In adulthood, Helen set out to reconnect with that world, and returned to Prague. In those days, visiting the historic city was not a simple matter of booking a ticket and finding a hotel. Notzl wanted to live in Prague and was soon forced to confront the bizarre capriciousness of the communist officials – a terrifying cat-and-mouse game in which she was expected to become a spy in exchange for a permit to stay in the country.
After the freedom of life in Canada, the environment of fear in Prague was a shock, full of unexpected restrictions and dangers. Notzl was almost arrested by two plainclothes policemen for singing “Summertime” while she was walking down the street. Being Canadian, she was released, but for Czech citizens the repercussions were severe for equally innocent activities.

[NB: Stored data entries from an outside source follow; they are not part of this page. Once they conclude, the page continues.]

(** * The contract *)

Lemma world_view_wf w prc v : wf w prc v -> world_view w prc = Some v.
Proof. intros [Hp Hm Ht]. unfold world_view. rewrite Hp, Hm, Ht. by destruct v. Qed.

(** What fits is enough for every array in turn. *)
Lemma outputs_fit w v reserved id : forall inps pos g i,
  g !! 0 = None -> NoDup (filter (fun d : Z => d <> 0) inps) ->
  Forall (fun d => 0 <= fld OutCap w (node_at w v d) <= 8190) inps ->
  (forall d a, d ∈ inps -> g !! d = Some a -> h_out_cap (an_hdr a) = fld OutCap w (node_at w v d)) ->
  pos + outputs_need w v inps <= reserved -> outputs_room SPEC pos reserved g id i inps.
Proof.
  induction inps as [|d inps IH]; intros pos g i Hnil Hnd Hcap Hag Hroom; cbn [outputs_room outputs_need] in *; [done|].
  apply Forall_cons in Hcap as [Hd Hcap].
  assert (Hsum : 0 <= outputs_need w v inps).
  { clear -Hcap. induction Hcap as [|x l Hx _ IH]; cbn [outputs_need]; lia. }
  assert (Hpos : forall a, g !! d = Some a -> room_pos Outs pos a <= pos + 4 * (2 * fld OutCap w (node_at w v d) + 2)).
  { intros a Ha. rewrite <-(Hag d a) by (done || apply list_elem_of_here). unfold room_pos, next_cap. cbn.
    rewrite <-(Hag d a) in Hd by (done || apply list_elem_of_here). destruct (full Outs a); lia. }
  split.
  - intros a Ha _. specialize (Hpos a Ha). rewrite <-(Hag d a) in Hd by (done || apply list_elem_of_here). cbn. lia.
  - destruct (connect_output SPEC pos g d id i) as [[pos' g']|] eqn:E; [|done]. unfold connect_output in E.
    destruct (g !! d) as [a|] eqn:Ha.
    + destruct (_ && _); [|done]. injection E as <- <-. assert (Hd0 : d <> 0) by (intros ->; by rewrite Hnil in Ha).
      unfold filter, list_filter in Hnd. fold (list_filter (A := Z)) in Hnd. rewrite decide_True in Hnd by done.
      apply NoDup_cons in Hnd as [Hni Hnd]. apply IH; [by rewrite lookup_insert_ne|done|done| |specialize (Hpos a eq_refl); lia].
      intros x b Hx Hb. destruct (decide (x = d)) as [->|Hne].
      * destruct Hni. by apply list_elem_of_filter.
      * rewrite lookup_insert_ne in Hb by done. apply (Hag x b); [by apply list_elem_of_further|done].
    + injection E as <- <-. apply IH; [done| |done| |lia].
      * unfold filter, list_filter in Hnd. fold (list_filter (A := Z)) in Hnd. destruct (decide (d <> 0)); [by apply NoDup_cons in Hnd as [_ ?]|done].
      * intros x b Hx. apply Hag. by apply list_elem_of_further.
Qed.

Lemma fits_create w prc v g G s inps :
  gwf w prc v G -> graph_facts SPEC w v g G -> Forall (known G) inps -> create_fits w v s inps -> create_room SPEC v g s inps.
Proof.
  intros Hgwf Hf Hin (Hlen & Hnd & Hcap & Hroom). pose proof (g_wf _ _ _ _ Hgwf) as Hwf.
  pose proof (facts_graph_in _ _ _ _ _ _ Hwf Hf) as Hg. pose proof (graph_in_gst _ _ _ _ Hg) as Hgs.
  assert (Hsum : 0 <= outputs_need w v inps).
  { clear -Hcap. induction Hcap as [|x l Hx _ IH]; cbn [outputs_need]; lia. }
  destruct (fresh_id w prc v _ g Hgs) as [Hfresh Hid]. set (id := a_pos (v_mem v) / 4) in *.
  split; [done|lia|]. fold id. apply (outputs_fit w v); try done.
  - rewrite lookup_insert_ne by lia. by eapply graph_no_nil.
  - intros d a Hd Ha. assert (Hne : d <> id).
    { intros ->. rewrite Forall_forall in Hin. destruct (Hin id Hd) as [?|Hk]; [lia|].
      apply (gf_dom _ _ _ _ _ Hf) in Hk. rewrite Hfresh in Hk. by destruct Hk. }
    rewrite lookup_insert_ne in Ha by done. by rewrite (fld_node w prc v g d a OutCap Hg Ha).
Qed.

Lemma seed_fits_ok s extra : seed_fits s extra -> seed_ok SPEC s /\ extra_fits (extra_size SPEC s) extra.
Proof.
  intros (Ht & Hx & Hc & Hd & He).
  assert (Hl : forall {A} (l : list A), length l = length (ns_flags SPEC) -> is_Some (l !! Z.to_nat (sd_type s))).
  { intros A l E. apply lookup_lt_is_Some_2. lia. }
  assert (length (ns_flags SPEC) = 76%nat) by done. split; [split; try done; try by apply Hl|].
  - unfold DEAD_NODE_KIND. lia.
  - destruct extra as [bs|]; [exact He|done].
Qed.

(** A creation with its inputs read from memory. *)
Definition run_creation (k : creation) : M world Z :=
  inps <- match cn_inputs k with inl ids => ret ids | inr s => slice_ids s end ;;
  add_seed (cn_proc k) (cn_name k) (cn_seed k) inps (cn_extra k).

Notzl pulls no punches in this beautifully-written book. She unflinchingly details many harsh realities of the regime that almost destroyed her country of birth, and the cruelty and nepotism that turned the thriving Czech culture and economy into a shambles of apathy, suspicion and neglect.
Despite the obstacles, Helen was able to make a life for herself in Prague, and find her extended family. Their warm and loving response was a testament to the fact that even the worst regime cannot completely destroy the bonds of blood.
And she discovered friends in Prague who refused to submit to the Communist ideology: artists, writers and others who looked for ways to express their creativity, find joy in life, and keep their spirits alive under soul-deadening conditions – the true Bohemians. She fell in love and began a relationship with Karel, an artist, who might have become her husband.
But the political regime had other ideas and, for the terrible crime of loving a Czech citizen, Helen was given one day to put her affairs in order before choosing between the equally unattractive options of being thrown out of the country or going to jail for an unspecified length of time. (There’s more to that story, but you’ll have to read the book to learn about it.)
This bitter separation created havoc in the lives of both Helen and Karel, with painful consequences that played out over years. Karel was ultimately betrayed not only by his country but by his own family.
Helen, returning to Canada, was more fortunate. After a period of devastation, she created a loving marriage with Walter Keyser, a Canadian businessman, whom she met while they worked on her project to found the Pauline McGibbon Cultural Centre. Never one to be idle, Notzl developed a successful international career as a coach while raising a son with Walter. Even so, she was continually haunted by her love for Karel, Prague, and the Czechoslovakia that had been stolen from her not just in childhood, but again, in adulthood.
Notzl is a keen observer, particularly of emotional realities. Her memoire is filled with rich detail and reads like a novel – a tense thriller that had me anxiously turning pages to find out what would happen next.
This is not a memoire for the faint-of-heart. Long Journey Home is both a frank love story and a searing indictment of oppression and bullying in all their forms – political, sexual, social, and relational. It is a celebration of independence of thought and life choices – and a call to risk the heart to live life to its fullest.